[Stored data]
----

Lemma tank_tail_ok : ∃ t', tank_tail = Ok t' ∧ pruned a (arena t') L ∧
  slots t' = delete idx (<[p := <[k := None]> sp]> (slots t2)) ∧
  width t' = width t ∧ spillover t' = spillover t ∧ holding_tank t' = holding_tank t0.
Proof using All.
  pose proof Hcl as [C1 C2 C3 C4 C5 (C6 & C7 & C8)].
  pose proof (below_not_parent p Hp) as Hpo. apply not_elem_of_cons in Hpo as [Hpi Hpd].
  destruct (wf_parent_live a Hwf idx n p Hn Hp) as (np' & Hnp' & _ & Hpl). assert (np' = np) as -> by congruence.
  assert (Hid : idx ∉ ds) by (pose proof tank_set_nodup as [? _]%NoDup_cons; done).
  unfold tank_tail.
  destruct (cut_step (E := TreeError) t L a1 Hwf tank_set_nodup tank_set_live Hf1 Hn1 ds ds (arena t2) idx n)
    as (a3 & -> & (F1 & F2 & F3) & C1'); [left|done|by right|done|]. cbn [mbind outcome_bind].
  unfold set_slot. cbn [slots with_arena]. rewrite C5, decide_False, Hsp by done. cbn [expect mbind outcome_bind].
  rewrite Hk. cbn [expect mbind outcome_bind]. unfold rebuild_children. cbn [slots with_slots with_arena arena].
  rewrite lookup_insert_eq. cbn [expect mbind outcome_bind].
  assert (Hp3 : nodes a3 !! p = Some (with_sponsored (filter (λ c, c ∉ ds ++ [idx])) (hand_on a L L p np)))
    by (by rewrite (C1' p), decide_False, Hn1, Hnp).
  rewrite (node_mut_ok a3 p _ _ Hp3 Hpl). cbn [mbind outcome_bind arena with_arena slots with_slots].
  assert (Hi3 : nodes a3 !! idx = Some (with_sponsored (filter (λ c, c ∉ ds ++ [idx])) (hand_on a L L idx n)))
    by (by rewrite (C1' idx), decide_False, Hn1, Hn).
  unfold tombstone. rewrite (slot_ok _ idx (with_sponsored (filter (λ c, c ∉ ds ++ [idx])) (hand_on a L L idx n)))
    by (cbn; rewrite lookup_alter_nodes, decide_False by done; exact Hi3).
  cbn [mbind outcome_bind]. eexists. split; [done|]. split_and!; try done. split; cbn.
  - intros j. destruct (decide (j = idx)) as [->|Hj].
    { rewrite list_lookup_insert_eq; [by rewrite decide_True by left|]. rewrite length_alter. by eapply lookup_lt_Some. }
    rewrite list_lookup_insert_ne, lookup_alter_nodes, C1' by done.
    rewrite (decide_ext (j ∈ L) (j ∈ ds)) by (rewrite elem_of_cons; naive_solver).
    destruct (decide (j ∈ ds)) as [Hjd|Hjd].
    { destruct (decide (j = p)) as [->|]; done. }
    rewrite Hn1. destruct (nodes a !! j) as [nj|] eqn:Hj'; [|by destruct (decide (j = p))].
    assert (Hfil : filter (λ c, c ∉ ds ++ [idx]) (sponsored (hand_on a L L j nj)) = filter (λ c, c ∉ L) (sponsored (hand_on a L L j nj))).
    { apply filter_iff_in. intros c _. rewrite elem_of_app, list_elem_of_singleton, elem_of_cons. naive_solver. }
    destruct (decide (j = p)) as [->|Hjp]; cbn [fmap option_fmap option_map]; f_equal; unfold with_children, with_sponsored, prune_update;
      cbn [user_id parent children sponsor sponsored depth enrolled_at hand_on] in *; rewrite Hfil; f_equal.
    + assert (nj = np) as -> by congruence. exact parent_children.
    + symmetry. apply filter_all_true, Forall_forall. intros c Hc HcL.
      rewrite (kept_children j nj c Hj') in HcL; [|rewrite not_elem_of_cons; done|done]. subst c.
      destruct (wf_children a Hwf j nj idx Hj' Hc) as (n' & ? & ?). congruence.
  - intros v i. rewrite F1, lookup_delete_Some, C2, not_elem_of_cons. split.
    + intros (Hv & Hi & HiD). split_and!; [done| |done]. intros ->.
      destruct (resolve_live _ Hwf v idx Hi) as (n' & Hn' & <- & _). apply Hv. congruence.
    + intros (Hi & Hne & HiD). split_and!; [|done..]. intros <-. rewrite <- Hu, (live_indexed _ Hwf idx n Hn Hl) in Hi. congruence.
  - congruence.
  - rewrite F2, C4. split.
    + rewrite <- app_assoc. apply NoDup_app. split_and!; [apply (wf_free_nodup a Hwf)| |].
      * intros i Hi Hi'. destruct (wf_free a Hwf i Hi) as (m & Hm' & Hnil). destruct (tank_set_live i) as (m' & ? & ?); [set_solver|congruence].
      * rewrite Permutation_app_comm. exact tank_set_nodup.
    + intros j. rewrite !elem_of_app, list_elem_of_singleton, elem_of_cons. naive_solver.
Qed.

(** The slot map afterwards. *)
Lemma tank_slots_lookup i : delete idx (<[p := <[k := None]> sp]> (slots t2)) !! i =
  if decide (i ∈ L) then None else if decide (i = p) then Some (<[k := None]> sp) else slots t !! i.
Proof using All.
  pose proof (below_not_parent p Hp) as Hpo. destruct (decide (i = idx)) as [->|Hi].
  { rewrite lookup_delete_eq, decide_True by left. done. }
  rewrite lookup_delete_ne by done. destruct (decide (i = p)) as [->|Hip].
  { by rewrite lookup_insert_eq, decide_False. }
  rewrite lookup_insert_ne, (cg_slots _ _ _ _ _ Hcl) by done. apply decide_ext. rewrite elem_of_cons. naive_solver.
Qed.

----

EXERCISE OBJECTIVE » Go line by line through the records and copy those that contain the word "expect".

ANSWER SECTION »
  unfold set_slot. cbn [slots with_arena]. rewrite C5, decide_False, Hsp by done. cbn [expect mbind outcome_bind].
  rewrite Hk. cbn [expect mbind outcome_bind]. unfold rebuild_children. cbn [slots with_slots with_arena arena].
  rewrite lookup_insert_eq. cbn [expect mbind outcome_bind].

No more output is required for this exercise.